Arusha, February 13, 2012 (FH) -The prosecution has supported the application by two leading victims’ rights groups, who are asking the Appeals Chamber of the International Criminal Tribunal for Rwanda (ICTR) to hear them, saying certain sentences imposed by the trial court are “grossly inadequate”.
“The prosecutor supports the request by Ibuka and Survivors Fund for leave to submit a brief as amicus curiae (in the case of ex-Rwandan military leaders, including two generals) in connection with the prosecutor’s sentencing appeals,” reads part of response obtained by Hirondelle News Agency on Monday.
Rwandan survivors’ group Ibuka and British NGO Survivors’ Fund want to be heard in the appeals case for former army Chief of staff Augustin Bizimungu and that of the Gendarmerie Augustin Ndindiliyimana, who were sentenced by trial court on May 17, 2011.
“Notwithstanding the oral testimony of some victims who testified as witnesses, the prosecutor agrees that the victims’ collective voice, as such, was lacking during both the trial process and in the sentencing part of the judgment,” the prosecution submitted.
According to the response, victims were in a unique position to assist Chambers in the determination of appropriate sentences, particularly given the nature of crimes committed such as genocide and crimes against humanity, which resulted in mass killings and suffering of helpless Tutsi civilians in 1994
The Trial Chamber convicted the two generals of genocide, crimes against humanity and war crimes, whereas ex-Commander of the Reconnaissance Battalion, Major Francois-Xavier Nzuwonemeye and member of the unit, Captain Innocent Sagahutu, were found guilty of crime against humanity and war crimes.
Bizimungu was sentencend to 30 years in jail, while Ndindiliyimana was sentenced to time served and instantly released.

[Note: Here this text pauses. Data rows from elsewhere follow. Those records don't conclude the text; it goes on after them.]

(* ===== verification/DeflateSpec.v ===== *)
(** * What the compressor makes of a text

    [deflateReset] and then the loop of the level, for a text that fits into the buffer of
    symbols: [deflate_symbols]. *)

From stdpp Require Import base tactics numbers list gmap.
From S2P Require Import Prelude Memory Words MemFns Adler Crc TreesTables Trees TreesBlock InflateCopy InflateFast Blocks Inflate Deflate DeflateMatch DeflateChains DeflateWindow DeflateText DeflateRun DeflateLazy.

Open Scope Z_scope.

(** ** Resetting *)

Lemma run_tr_static_init {S} (s : S) : ∃ x, tr_static_init s = Ret x s.
Proof. eexists. vm_compute. reflexivity. Qed.

Lemma run_clear_freqs {S} codes (tree : list ct_data) (s : S) : 0 ≤ codes ≤ Z.of_nat (length tree) →
  ∃ t, clear_freqs codes tree s = Ret t s ∧ length t = length tree.
Proof.
  intros Hc. unfold clear_freqs.
  match goal with |- context [loop ?fl ?bd ?s0 s] =>
    destruct (loop_total (S := S) (R := list ct_data)
      (λ k '(n, t) s1, s1 = s ∧ 0 ≤ n ∧ Z.of_nat k = codes - n ∧ length t = length tree) (λ t s1, s1 = s ∧ length t = length tree) bd)
      with (n := Z.to_nat codes) (fuel := fl) (st := s0) (s := s) as (t & s1 & E & -> & Ht)
  end.
  - intros k [n t] s1 (-> & Hn & Hk & Ht). destruct (Z.ltb_spec n codes).
    + rewrite run_bind, (run_elem_nth _ _ (Ct 0 0)) by lia. cbn beta iota. rewrite run_bind, run_upd by lia. cbn beta iota. rewrite run_ret.
      eexists _, _. split; [done|]. exists (pred k). split; [lia|]. split; [done|]. split; [lia|]. split; [lia|]. by rewrite length_insert.
    + eexists _, _. split; [done|]. done.
  - lia.
  - split; [done|]. split; [lia|]. split; [lia|done].
  - by exists t.
Qed.

(** The arrays of the trees have the sizes of the source. *)
Definition trees_sized (t : deflate_state) : Prop :=
  length (dyn_ltree t) = 573%nat ∧ length (dyn_dtree t) = 61%nat ∧ length (bl_tree t) = 39%nat.

Lemma run_init_block t : trees_sized t →
  ∃ t', init_block t = Ret tt t' ∧ trees_sized t' ∧ d_writer t' = d_writer t ∧ last_lit t' = 0 ∧ data_type t' = data_type t.
Proof.
  intros (H1 & H2 & H3). unfold init_block. rewrite run_bind, run_get. cbn beta iota.
  destruct (run_clear_freqs L_CODES (dyn_ltree t) t) as (l & El & Hl); [unfold L_CODES, LITERALS, LENGTH_CODES; lia|]. rewrite run_bind, El. cbn beta iota.
  destruct (run_clear_freqs D_CODES (dyn_dtree t) t) as (d & Ed & Hd); [unfold D_CODES; lia|]. rewrite run_bind, Ed. cbn beta iota.
  destruct (run_clear_freqs BL_CODES (bl_tree t) t) as (b & Eb & Hb); [unfold BL_CODES; lia|]. rewrite run_bind, Eb. cbn beta iota.
  rewrite run_bind, (run_elem_nth _ _ (Ct 0 0)) by (unfold END_BLOCK; lia). cbn beta iota. rewrite run_bind, run_upd by (unfold END_BLOCK; lia). cbn beta iota.
  rewrite run_modify. eexists. split; [done|]. split; [|done]. unfold trees_sized. cbn. rewrite length_insert. lia.
Qed.

Lemma run_tr_init t : trees_sized t →
  ∃ t', _tr_init t = Ret tt t' ∧ trees_sized t' ∧ w_mem (d_writer t') = w_mem (d_writer t) ∧ w_pending (d_writer t') = w_pending (d_writer t) ∧ last_lit t' = 0 ∧
    w_bi_valid (d_writer t') = 0 ∧ w_bi_buf (d_writer t') = 0.
Proof.
  intros Ht. unfold _tr_init. destruct (run_tr_static_init t) as (x & E). rewrite run_bind, E. cbn beta iota. rewrite run_bind, run_modify. cbn beta iota.
  set (t1 := set_writer _ t). destruct (run_init_block t1 Ht) as (t2 & E2 & H2 & Hw & Hl & _). clear E. exists t2. rewrite Hw. split; [exact E2|]. split; [exact H2|]. split; [reflexivity|]. split; [reflexivity|]. split; [exact Hl|]. split; reflexivity.
Qed.

Section spec.
Context (BYFOUR little NO_DIVIDE : bool) (G : geometry).
Hypothesis HG : geometry_ok G.
Abbreviation window := (window G).
Abbreviation window_size := (window_size G).
Abbreviation pb := (pending_buf G).
Abbreviation lit_bufsize := (k_lit_bufsize G).

(** The memory and the arrays [deflateInit2_] has allocated; what is in them is arbitrary. *)
Record allocated (s : compressor) : Prop := {
  al_apart : disjoint_ranges window window_size pb (pending_buf_size G);
  al_window : cells (mem_of s) window window_size;
  al_pending : valid (mem_of s) pb (pending_buf_size G);
  al_prev : Z.of_nat (length (m_prev (c_find s))) = w_size G;
  al_trees : trees_sized (c_trees s);
  al_match_start : 0 ≤ m_match_start (c_find s) < 2 ^ 32 }.

(** A stream just opened. *)
Record opened (s : compressor) (c : config) : Prop := {
  op_alloc : allocated s;
  op_find : m_strstart (c_find s) = 0 ∧ m_block_start (c_find s) = 0 ∧ m_lookahead (c_find s) = 0 ∧ m_match_length (c_find s) = 2 ∧
    m_prev_length (c_find s) = 2 ∧ m_match_available (c_find s) = 0 ∧ m_head (c_find s) = replicate (Z.to_nat (hash_size G)) NIL;
  op_tune : t_max_chain_length (c_tune s) = max_chain c;
  op_last : last_lit (c_trees s) = 0 ∧ w_pending (d_writer (c_trees s)) = 0;
  op_check : checked s 0 [] }.

(** What [deflateReset] keeps of the state and what it sets, but for the search. *)
Record reset_from (s s' : compressor) : Prop := {
  rf_bits : w_bi_valid (d_writer (c_trees s')) = 0 ∧ w_bi_buf (d_writer (c_trees s')) = 0 ∧ c_pending_out s' = pb;
  rf_wrap : c_wrap s' = Z.abs (c_wrap s);
  rf_status : c_status s' = if c_wrap s' =? 0 then BUSY_STATE else INIT_STATE;
  rf_level : t_level (c_tune s') = t_level (c_tune s);
  rf_mem : mem_of s' = mem_of s;
  rf_strm : s_next_in (c_strm s') = s_next_in (c_strm s) ∧ s_avail_in (c_strm s') = s_avail_in (c_strm s) ∧
    s_next_out (c_strm s') = s_next_out (c_strm s) ∧ s_avail_out (c_strm s') = s_avail_out (c_strm s) }.

Lemma run_deflateReset s c : allocated s → configuration_table !! Z.to_nat (t_level (c_tune s)) = Some c → 0 ≤ t_level (c_tune s) →
  ∃ s', deflateReset BYFOUR little NO_DIVIDE G s = Ret Z_OK s' ∧ opened s' c ∧ reset_from s s'.
Proof using HG.
  intros [A1 A2 A3 A4 A5 A6] Hc Hlev. unfold deflateReset. dstep. set (s1 := set_c_strm _ s).
  rewrite run_bind. change (on_trees (modify (set_type Z_UNKNOWN)) s1) with (Ret tt (set_c_trees (set_type Z_UNKNOWN (c_trees s1)) s1)). cbn beta iota. set (s2 := set_c_trees _ s1).
  rewrite run_bind. change (on_writer (modify (set_pending 0)) s2) with (Ret tt (set_c_trees (set_writer (set_pending 0 (d_writer (c_trees s2))) (c_trees s2)) s2)). cbn beta iota. set (s3 := set_c_trees _ s2).
  dstep. dstep. set (s4 := set_c_pending_out _ s3).
  assert (∃ s5, (if c_wrap s4 <? 0 then modify (λ s0, set_c_wrap (- c_wrap s0) s0) else mret tt) s4 = Ret tt s5 ∧ s5 = set_c_wrap (Z.abs (c_wrap s)) s4) as (s5 & E5 & Hs5).
  { change (c_wrap s4) with (c_wrap s). destruct (Z.ltb_spec (c_wrap s) 0); eexists; (split; [done|]); [by rewrite Z.abs_neq by lia|]. rewrite Z.abs_eq by lia. by destruct s. }
  assert (c_wrap s5 = Z.abs (c_wrap s)) as Hw5 by (by rewrite Hs5).
  rewrite run_bind, E5. cbn beta iota. dstep. dstep. set (s6 := set_c_status _ s5).
  assert (∃ v, (if c_wrap s5 =? 2 then crc BYFOUR little 0 NULL 0 else adler NO_DIVIDE 0 NULL 0) s6 = Ret v s6 ∧ (c_wrap s5 = 1 → v = Adler.adler []) ∧ (c_wrap s5 = 2 → v = Crc.crc [])) as (v & E7 & Hv1 & Hv2).
  { destruct (Z.eqb_spec (c_wrap s5) 2) as [Hw|Hw]; eexists; (split; [by apply run_c_mem_read|]); (split; [intros; first [congruence|reflexivity]|intros; first [done|reflexivity]]). }
  rewrite run_bind, E7. cbn beta iota. dstep. dstep. set (s8 := set_c_last_flush _ _).
  assert (trees_sized (c_trees s8)) as Ht8 by (unfold s8, s6; rewrite Hs5; exact A5).
  destruct (run_tr_init (c_trees s8) Ht8) as (t9 & E9 & Ht9 & Hm9 & Hp9 & Hl9 & Hv9 & Hb9).
  rewrite run_bind. unfold on_trees at 1, zoom. rewrite E9. clear E9. cbn beta iota. set (s9 := set_c_trees t9 s8).
  unfold lm_init. rewrite run_bind. unfold CLEAR_HASH. rewrite run_bind, run_adjust. cbn beta iota. dstep. unfold level_config.
  assert (t_level (c_tune s9) = t_level (c_tune s)) as El9 by (unfold s9, s8, s6; by rewrite Hs5).
  rewrite run_bind. change (c_tune (set_c_find ?f s9)) with (c_tune s9). rewrite El9, (run_elem _ _ c) by done. cbn beta iota. rewrite run_bind, run_modify. cbn beta iota. rewrite run_adjust. cbn beta iota. rewrite run_ret.
  eexists. split; [done|].
  assert (mem_of s8 = mem_of s ∧ c_find s8 = c_find s ∧ s_next_in (c_strm s8) = s_next_in (c_strm s) ∧ s_avail_in (c_strm s8) = s_avail_in (c_strm s) ∧
    s_avail_out (c_strm s8) = s_avail_out (c_strm s) ∧ c_wrap s8 = c_wrap s5 ∧ s_adler (c_strm s8) = v ∧ w_pending (d_writer (c_trees s8)) = 0 ∧
    s_next_out (c_strm s8) = s_next_out (c_strm s) ∧ c_pending_out s8 = pb ∧ c_status s8 = if c_wrap s5 =? 0 then BUSY_STATE else INIT_STATE) as (M1 & M2 & M3 & M4 & M5 & M6 & M7 & M8 & M9 & M10 & M11).
  { unfold s8, s6. rewrite Hs5. done. }
  set (s' := set_c_find _ _). assert (mem_of s' = mem_of s) as Em by (transitivity (mem_of s8); [exact Hm9|done]).
  split; cycle 1.
  { split; [split_and!; [exact Hv9|exact Hb9|exact M10]| |change (c_status s8 = if c_wrap s8 =? 0 then BUSY_STATE else INIT_STATE); by rewrite M6|exact El9|exact Em|split_and!; [exact M3|exact M4|exact M9|exact M5]].
    change (c_wrap s8 = Z.abs (c_wrap s)). by rewrite M6. }
  split; [split| | | |].
  - done.
  - by rewrite Em.
  - by rewrite Em.
  - change (Z.of_nat (length (m_prev (c_find s8))) = w_size G). by rewrite M2.
  - done.
  - change (0 ≤ m_match_start (c_find s8) < 2 ^ 32). by rewrite M2.
  - done.
  - done.
  - split; [exact Hl9|]. change (w_pending (d_writer t9) = 0). by rewrite Hp9.
  - split; [change (c_wrap s8 = 1 → s_adler (c_strm s8) = Adler.adler [])|split; [change (c_wrap s8 = 2 → s_adler (c_strm s8) = Crc.crc [])|done]]; by rewrite M6, M7.
Qed.

(** ** The symbols of a text *)

(** All of the text is in the buffer as symbols, and in the window as well as far as the
    block has not slid out of it; the check is that of the text. *)
Record block_of (s : compressor) (text : list Z) (xs : list buffered_symbol) : Prop := {
  bo_tallied : tallied G s xs;
  bo_text : expand_all [] [] (token_of <$> xs) = Some text;
  bo_read : s_avail_in (c_strm s) = 0 ∧ m_lookahead (c_find s) = 0;
  bo_window : 0 ≤ m_block_start (c_find s) → bytes_at (mem_of s) (window + m_block_start (c_find s)) text ∧
    m_strstart (c_find s) - m_block_start (c_find s) = Z.of_nat (length text);
  bo_check : (c_wrap s = 1 → s_adler (c_strm s) = Adler.adler text) ∧ (c_wrap s = 2 → s_adler (c_strm s) = Crc.crc text) }.

Lemma ready_block s B text xs : ready G s 0 text B [] → tallied G s xs → expand_all [] [] (token_of <$> xs) = Some text → m_lookahead (c_find s) = 0 →
  B + m_block_start (c_find s) = 0 → block_of s text xs.
Proof.
  intros [[Hv HB Hn Hb Hl Ha] Hp _ _ [_ Ua _ _ _] (K1 & K2 & _)] Ht Hx H0 Hbk. split; [done|done|split; [cbn in Ua; lia|done]| |by rewrite drop_0 in K1, K2].
  intros Hpos. split; [|lia]. assert (B = 0) as -> by lia. replace (m_block_start (c_find s)) with 0 by lia. rewrite Z.add_0_r. split; [done|].
  intros i b Hi. apply lookup_lt_Some in Hi as Hlt. rewrite Hb by lia. replace (Z.to_nat (0 + Z.of_nat i)) with i by lia. done.
Qed.

Lemma opened_ready s c text : opened s c → unread G (mem_of s) (c_strm s) text → ready G s 0 [] 0 text ∧ tallied G s [].
Proof using HG.
  intros [[A1 A2 A3 A4 A5 A6] (F1 & F2 & F3 & F4 & F5 & F6 & F7) _ [L1 _] Hk] Hu. destruct (window_size_range G HG) as [Ew Hws]. split; [split|split].
  - rewrite F1, F3. split; [done|lia|lia|intros i Hi; lia|done|done].
  - rewrite F1, F3. lia.
  - rewrite F1. by apply chained_init.
  - intros x y z Hx. by rewrite lookup_nil in Hx.
  - done.
  - done.
  - split; [done|]. destruct (gk_lit _ HG) as (k & -> & Hk2). cbn. lia.
  - done.
  - intros k d c' Hk'. by rewrite lookup_nil in Hk'.
  - split; apply A5.
Qed.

Nzuwonemeye and Sagahutu received 20 years custodian punishment each.
In their application, Ibuka and Survivors’ Fund stated that the sentences imposed by the Trial Chamber do not further the primary sentencing goals of deterrence and retribution, tolerate impunity among those responsible for committing the gravest crimes, and demean the dignity of victims and survivors.
As representatives of Rwandan genocide victims, they seek only to have a voice so that the Tribunal could fashion sentences that better reflect its mission of preventing impunity and its commitment of doing justice to the victims’ memory.
The two groups said an Appeals Court decision which “drastically” reduced sentences on Colonel Theoneste Bagosora and Lieutenant Colonel Anatole Nsengiyumva from life imprisonment to 35 and 15 years, respectively, forced them to file the application in question.